“O exército é imune à corrupção”: cinco vezes em que o general Etchegoyen estava errado

Na última quarta-feira, o ministro do Gabinete de Segurança Institucional (GSI), Sérgio Etchegoyen, afirmou que os moradores do Rio de Janeiro devem ficar tranquilos com a intervenção militar, pois a corrupção seria algo incompatível com as Forças Armadas. Sem apresentar quaisquer provas ou argumentos minimamente lógicos, o ministro golpista falou apenas que a alta “disciplina” do Exército seria suficiente para garantir uma atuação livre de corrupção.

Obviamente, a fala de Etchegoyen não pode ser levada a sério. Uma rápida olhada na História contemporânea mostrará as diversas vezes em que comandos do Exército deram golpes de Estado a mando do imperialismo, o maior corruptor de toda a História da humanidade. O próprio golpe de 1964, no Brasil, foi dado sob encomenda estadunidense. E o golpe de 2016, disfarçado pelo nome de “impeachment“, que foi orquestrado pelo imperialismo, foi apoiado pelos militares. Tamanho interesse em destruir o regime político estabelecido em seu próprio país para entregar todas as riquezas a conglomerados estrangeiros só pode ter acontecido através, obviamente, de muitas transações corruptas entre o imperialismo e as Forças Armadas.

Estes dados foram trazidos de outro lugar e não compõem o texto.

(* ===== verification/DirentFacts.v ===== *)
(** * mqfs: directory blocks as lists of entries

    A block is the concatenation of its entries: [lay es] are the bytes of the
    entries [es].  The lemmas say what the operations on bytes do to the list. *)

From S2P Require Import Prelude Dirent.

(** ** Bytes *)

Lemma le_put_length n v : length (le_put n v) = n.
Proof. revert v. induction n as [|n IH]; intros v; [done|]. simpl. by rewrite IH. Qed.

Lemma le_get_put n v : 0 <= v < 256 ^ Z.of_nat n -> le_get (le_put n v) = v.
Proof.
  revert v. induction n as [|n IH]; intros v Hv; [simpl in *; lia|].
  simpl. rewrite IH; [pose proof (Z.div_mod v 256); lia|].
  replace (Z.of_nat (S n)) with (Z.of_nat n + 1) in Hv by lia. rewrite Z.pow_add_r, Z.pow_1_r in Hv by lia.
  split; [apply Z.div_pos; lia|]. apply Z.div_lt_upper_bound; lia.
Qed.

Lemma list_inserts_mid {A} (a x l c : list A) : length l = length x -> list_inserts (length a) l (a ++ x ++ c) = a ++ l ++ c.
Proof.
  intros Hl. apply list_eq. intros i. destruct (decide (i < length a)%nat).
  { rewrite list_lookup_inserts_lt by done. by rewrite !lookup_app_l. }
  destruct (decide (i < length a + length l)%nat).
  - rewrite list_lookup_inserts by (rewrite ?length_app; lia).
    rewrite (lookup_app_r a), lookup_app_l by lia. done.
  - rewrite list_lookup_inserts_ge by lia. rewrite !(lookup_app_r a), !lookup_app_r by lia. by rewrite Hl.
Qed.
(* ===== verification/DirFacts.v ===== *)
(** * mqfs: linear directories

    A linear directory is a list of leaf blocks; its contents are a finite map
    from names to inodes. *)

From S2P Require Import Prelude Dirent DirentFacts Dir.

(** Names to inodes. *)
Definition contents (ess : list (list dent)) : gmap (list Z) Z := list_to_map (entries (concat ess)).
Definition unique_names (ess : list (list dent)) : Prop := NoDup (entries (concat ess)).*1.

Lemma contents_lookup ess n ino : unique_names ess -> contents ess !! n = Some ino <-> (n, ino) ∈ entries (concat ess).
Proof. intros Hu. symmetry. by apply elem_of_list_to_map. Qed.

Lemma contents_absent ess n : contents ess !! n = None <-> n ∉ (entries (concat ess)).*1.
Proof. unfold contents. symmetry. apply not_elem_of_list_to_map. Qed.

Lemma contents_insert ess ess' n ino :
  unique_names ess -> contents ess !! n = None -> entries (concat ess') ≡ₚ (n, ino) :: entries (concat ess) ->
  unique_names ess' /\ contents ess' = <[n := ino]> (contents ess).
Proof.
  intros Hu Hn Hp. assert (Hu' : unique_names ess').
  { unfold unique_names. rewrite Hp. cbn. apply NoDup_cons. split; [by apply contents_absent|done]. }
  split; [done|]. unfold contents. rewrite <- list_to_map_cons. apply list_to_map_proper; [done|exact Hp].
Qed.

Lemma contents_delete ess ess' n ino :
  unique_names ess -> (n, ino) :: entries (concat ess') ≡ₚ entries (concat ess) ->
  unique_names ess' /\ contents ess' = delete n (contents ess).
Proof.
  intros Hu Hp. unfold unique_names in Hu. rewrite <- Hp in Hu. cbn in Hu. apply NoDup_cons in Hu as [Hn Hu]. split; [done|].
  assert (Hu' : NoDup ((n, ino) :: entries (concat ess')).*1) by (cbn; by apply NoDup_cons).
  unfold contents. rewrite <- (list_to_map_proper _ _ Hu' Hp). cbn. rewrite delete_insert_id; [done|]. by apply not_elem_of_list_to_map_1.
Qed.
(* ===== verification/DirMap.v ===== *)
(** * mqfs: the steps of splitting a leaf block

    [do_split] of namei.c works in two blocks: the map of the entries is made
    and sorted at the end of the new block, the entries it names are moved to
    the beginning of that block, and the others are packed in place. *)

From stdpp Require Import sorting.
From S2P Require Import Prelude Dirent DirentFacts Dir DirFacts.

(** ** Sorting the map *)

Record ment := mk_ment { m_hash : Z; m_offs : Z; m_size : Z }.
Definition encm (m : ment) : list Z := le_put 4 (m_hash m) ++ le_put 2 (m_offs m) ++ le_put 2 (m_size m).
Definition laym (ms : list ment) : list Z := ms ≫= encm.

Record ment_ok (m : ment) : Prop := {
  mo_hash : 0 <= m_hash m < 2 ^ 32;
  mo_offs : 0 <= m_offs m < 2 ^ 16;
  mo_size : 0 <= m_size m < 2 ^ 16;
}.

Lemma encm_length m : length (encm m) = 8%nat.
Proof. done. Qed.
Lemma laym_app l1 l2 : laym (l1 ++ l2) = laym l1 ++ laym l2.
Proof. apply bind_app. Qed.
Lemma laym_cons m l : laym (m :: l) = encm m ++ laym l.
Proof. done. Qed.
Lemma laym_length l : length (laym l) = (8 * length l)%nat.
Proof. induction l as [|m l IH]; [done|]. rewrite laym_cons, length_app, encm_length, IH. simpl. lia. Qed.

Definition hash_le (x y : ment) : Prop := m_hash x <= m_hash y.

(** ** One pass of bubble sort, from the end of the list *)

Definition bubble_in (x : ment) (r : bool * list ment) : bool * list ment :=
  match r with
  | (m, []) => (m, [x])
  | (m, y :: t) => if m_hash x <=? m_hash y then (m, x :: y :: t) else (true, y :: x :: t)
  end.
Definition bpass (l : list ment) : bool * list ment := foldr bubble_in (false, []) l.
(** The node has room for [limit] entries, and for the checksum. *)
Record node (fb : Z) (A : list Z) (limit blk0 : Z) (xs : list (Z * Z)) (S : list Z) (d : dir_st) : Prop := {
  nd_data : data fb d = Some (A ++ le_put 2 limit ++ le_put 2 (1 + Z.of_nat (length xs)) ++ le_put 4 blk0 ++ layx xs ++ S);
  nd_head : index_head A;
  nd_limit : 0 <= limit < 2 ^ 16;
  nd_count : 1 + Z.of_nat (length xs) <= limit;
  nd_blk0 : 0 <= blk0 < 2 ^ 28;
  nd_xs : Forall (fun x => 0 <= x.1 < 2 ^ 32 /\ 0 <= x.2 < 2 ^ 28) xs;
  nd_slack : Z.of_nat (length S) = blocksize - Z.of_nat (length A) - 8 * (1 + Z.of_nat (length xs));
  nd_fits : Z.of_nat (length A) + 8 * limit + (if ds_metadata_csum sb then sizeof_dx_tail else 0) <= blocksize;
}.

Section node.
Context (fb : Z) (A : list Z) (limit blk0 : Z) (xs : list (Z * Z)) (S : list Z) (d : dir_st) (N : node fb A limit blk0 xs S d).
#[local] Abbreviation ent := (Z.of_nat (length A)).

Lemma get_limit_at : dx_get_limit fb ent d = Ret limit d.
Proof using N. pose proof (nd_data _ _ _ _ _ _ _ N) as Hd. apply (read_le_mid 2 fb d A limit _ _ Hd eq_refl), (nd_limit _ _ _ _ _ _ _ N). Qed.

Lemma get_count_at : dx_get_count fb ent d = Ret (1 + Z.of_nat (length xs)) d.
Proof using N.
  destruct N as [Hd _ Hl Hc _ _ _ _]. apply (read_le_mid 2 fb d (A ++ le_put 2 limit) _ (le_put 4 blk0 ++ layx xs ++ S)).
  - rewrite Hd. by rewrite <- !app_assoc.
  - rewrite length_app, le_put_length. lia.
  - change (256 ^ Z.of_nat 2) with (2 ^ 16). lia.
Qed.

Para que fique claro que o Exército não é imune à corrupção, os cinco exemplos abaixo desmascaram o ministro golpista:

Maluf e a Lutfalla

Paulo Maluf, que foi governador durante a ditadura militar, foi acusado de corrupção em um caso que ficou conhecido como Lutfalla, que era a empresa têxtil de sua mulher. O caso, que contou também com a participação do ministro Reis Veloso, fez com que a família Maluf desviasse dinheiro do BNDES, alegando que a empresa Lutfalla estaria em processo de falência, o que foi desmentido pelo próprio dono da empresa.

Delfim Netto e a Camargo Corrêa

Delfim Netto, que foi ministro da Fazenda durante o golpe militar, foi acusado de receber dinheiro da Camargo Corrêa para que esta ganhasse a concorrência da construção da hidrelétrica de Água Vermelha, em Minas Gerais.

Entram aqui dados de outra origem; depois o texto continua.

(** The hash of a name under the version [v] of the root. *)
Definition hash_in (v : Z) (n : list Z) : Z := hi_hash (hinfo (dx_hash sb v (mk_fname n no_hinfo))).

(** The bytes of the root in front of the entries. *)
Definition root_bytes (v : Z) (A : list Z) : Prop := exists ino ft nm parent ft' nm', length nm = 4%nat /\ length nm' = 4%nat /\
  A = (le_put 4 ino ++ le_put 2 12 ++ [1; ft] ++ nm) ++ (le_put 4 parent ++ le_put 2 (blocksize - 12) ++ [2; ft'] ++ nm')
      ++ le_put 4 0 ++ [v; 8; 0; 0].

Record htree (v : Z) (d : dir_st) (ss : list slot) : Prop := {
  ht_version : v = DX_HASH_LEGACY \/ v = DX_HASH_HALF_MD4 \/ v = DX_HASH_TEA;
  ht_root : exists s0 A S, head ss = Some s0 /\ s_key s0 = 0 /\ root_bytes v A /\
    node sb 0 A (dx_root_limit sb sizeof_root_info) (s_block s0) (kv <$> tail ss) S d;
  ht_sum : dx_verifies sb 0 d;
  ht_leaf : forall s, s ∈ ss -> leaf sb (s_block s) d (s_es s) /\ verifies sb (s_block s) d /\ tidy (s_es s) /\ 0 < s_block s;
  ht_blocks : NoDup (s_block <$> ss);
  ht_size : Z.shiftr (d_size d) (ds_blocksize_bits sb) = Z.of_nat (length (d_bufs d));
  ht_dx : is_dx sb d = true;
  ht_sorted : forall i j s t, (i <= j)%nat -> ss !! i = Some s -> ss !! j = Some t -> s_key s <= s_key t;
  ht_range : forall i s n, ss !! i = Some s -> n ∈ (entries (s_es s)).*1 ->
    s_key s <= hash_in v n + 1 /\ forall t, ss !! S i = Some t -> hash_in v n < s_key t;
}.

Lemma hash_in_range v n : 0 <= hash_in v n < 2 ^ 32 - 2 /\ Z.even (hash_in v n) = true.
Proof. apply name_hash_range. Qed.

Lemma htree_same v d d' ss : same sb d d' -> htree v d ss -> htree v d' ss.
Proof.
  intros [Hd Hc Hs Hx] [? (s0 & A & S & ? & ? & ? & N) Hv Hl ? ? ? ? ?]. split; try done; [| | |by rewrite Hs, Hc|by rewrite Hx].
  - exists s0, A, S. split; [done|]. split; [done|]. split; [done|]. eapply node_data; [apply Hd|exact N].
  - intros d2 E2. apply Hv. by rewrite E2.
  - intros s Hin. destruct (Hl s Hin) as (? & ? & ? & ?). split; [eapply leaf_frame; [apply Hd|done]|]. split; [eapply verifies_frame; [apply Hd|done]|done].
Qed.

(** ** Reading blocks *)

Lemma bread_at b x d : data b d = Some x ->
  ext4_bread b d = Ret (inr true) d \/ unreadable b /\ exists err, ext4_bread b d = Ret (inl err) d /\ ERR_BAD_DX_DIR < err < 0.
Proof.
  intros Hd. unfold ext4_bread. destruct (Z.eqb_spec (getblk_err b) 0) as [E0|E0]; cbn [negb].
  2:{ right. split; [by left|]. eexists. split; [done|]. pose proof (getblk_err_law b). lia. }
  unfold data in Hd. destruct (buf_at b d) as [y|] eqn:Eb; [|done]. unfold bind, gets. rewrite Eb. destruct (read_fails b) eqn:Er; [|by left].
  right. split; [by right|]. by exists (- EIO).
Qed.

Delfim Netto e a Coroa-Bastel

Delfim Netto não se aproveitou apenas da Camargo Corrêa para se beneficiar. Em 1985, o procurador-geral da República o acusou, junto com o então ministro da Fazenda Ernane Galvêas, por terem desviado recursos públicos através de um empréstimo da Caixa Econômica Federal ao empresário Assis Paim, dono do grupo Coroa-Brastel.

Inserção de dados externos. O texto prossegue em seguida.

(* ===== verification/DirMake.v ===== *)
(** * mqfs: a full directory of one block becomes indexed

    [make_indexed_dir] moves the entries behind ".." to a new leaf, turns the
    first block into the root of an index and splits the leaf.  Directories as
    finite maps: of one block or with an index ([dir_holds]), and for looking
    up also linear ones of any number of blocks ([dir_maps]). *)

From stdpp Require Import sorting.
From S2P Require Import Prelude Dirent DirentFacts Dir DirFacts DirMap DirSplit DirHtree.

Section make.
Context `{HA : DirApi} {HL : DirLaws} (sb : dir_sb) {HG : dir_geo sb}.
#[local] Abbreviation entry_ok := (dent_ok (ds_inodes_count sb)).
#[local] Abbreviation blocksize := (ds_blocksize sb).
#[local] Abbreviation reclen n := (EXT4_DIR_REC_LEN (Z.of_nat (length n))).

(** ** The last entry *)

Lemma last_entry_at bh d G : forall post pre e fuel,
  data bh d = Some (lay (pre ++ e :: post) ++ G) -> Forall entry_ok (pre ++ e :: post) -> (length post < fuel)%nat ->
  last_entry fuel bh (off pre) (off (pre ++ e :: post)) d = Ret (off (removelast (pre ++ e :: post))) d.
Proof.
  induction post as [|e' post IH]; intros pre e fuel Hd Hok Hf; (destruct fuel as [|fuel]; [simpl in Hf; lia|]); cbn [last_entry].
  - assert (He : entry_ok e) by (apply Forall_app in Hok as [_ Hok]; by inversion Hok). rewrite lay_app, lay_cons, <- !app_assoc in Hd.
    rewrite (bind_Ret _ _ _ _ _ (next_entry_at sb bh d (lay pre) e _ (off pre) Hd He eq_refl)). autorewrite with dir.
    destruct (Z.ltb_spec (off pre + e_rec e) (off pre + (e_rec e + 0))); [lia|]. by rewrite removelast_last.
  - assert (He : entry_ok e) by (apply Forall_app in Hok as [_ Hok]; by inversion Hok). pose proof Hd as Hd'. rewrite lay_app, lay_cons, <- !app_assoc in Hd'.
    rewrite (bind_Ret _ _ _ _ _ (next_entry_at sb bh d (lay pre) e _ (off pre) Hd' He eq_refl)).
    assert (Hlt : off pre + e_rec e < off (pre ++ e :: e' :: post)) by (autorewrite with dir; pose proof (e_rec_pos e'); pose proof (off_nonneg post); lia).
    destruct (Z.ltb_spec (off pre + e_rec e) (off (pre ++ e :: e' :: post))); [|lia].
    specialize (IH (pre ++ [e]) e' fuel). rewrite <- app_assoc in IH. cbn [app] in IH. replace (off pre + e_rec e) with (off (pre ++ [e])) by (autorewrite with dir; lia).
    apply IH; [done|done|simpl in Hf; lia].
Qed.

As comissões da General Electric

Em 1976, o presidente da General Electric no Brasil admitiu que pagou comissão a alguns funcionários no país para vender locomotivas à estatal Rede Ferroviária Federal. De fato, o governo militar havia aprovado um fundo para compra de 180 locomotivas da General Electric.

Contrabando no Rio de Janeiro

Na década de 1970, no Rio de Janeiro, militares construíram um grande esquema de contrabando. A quadrilha não apenas recebia ilegalmente as cargas, como também roubava a carga de outros contrabandistas.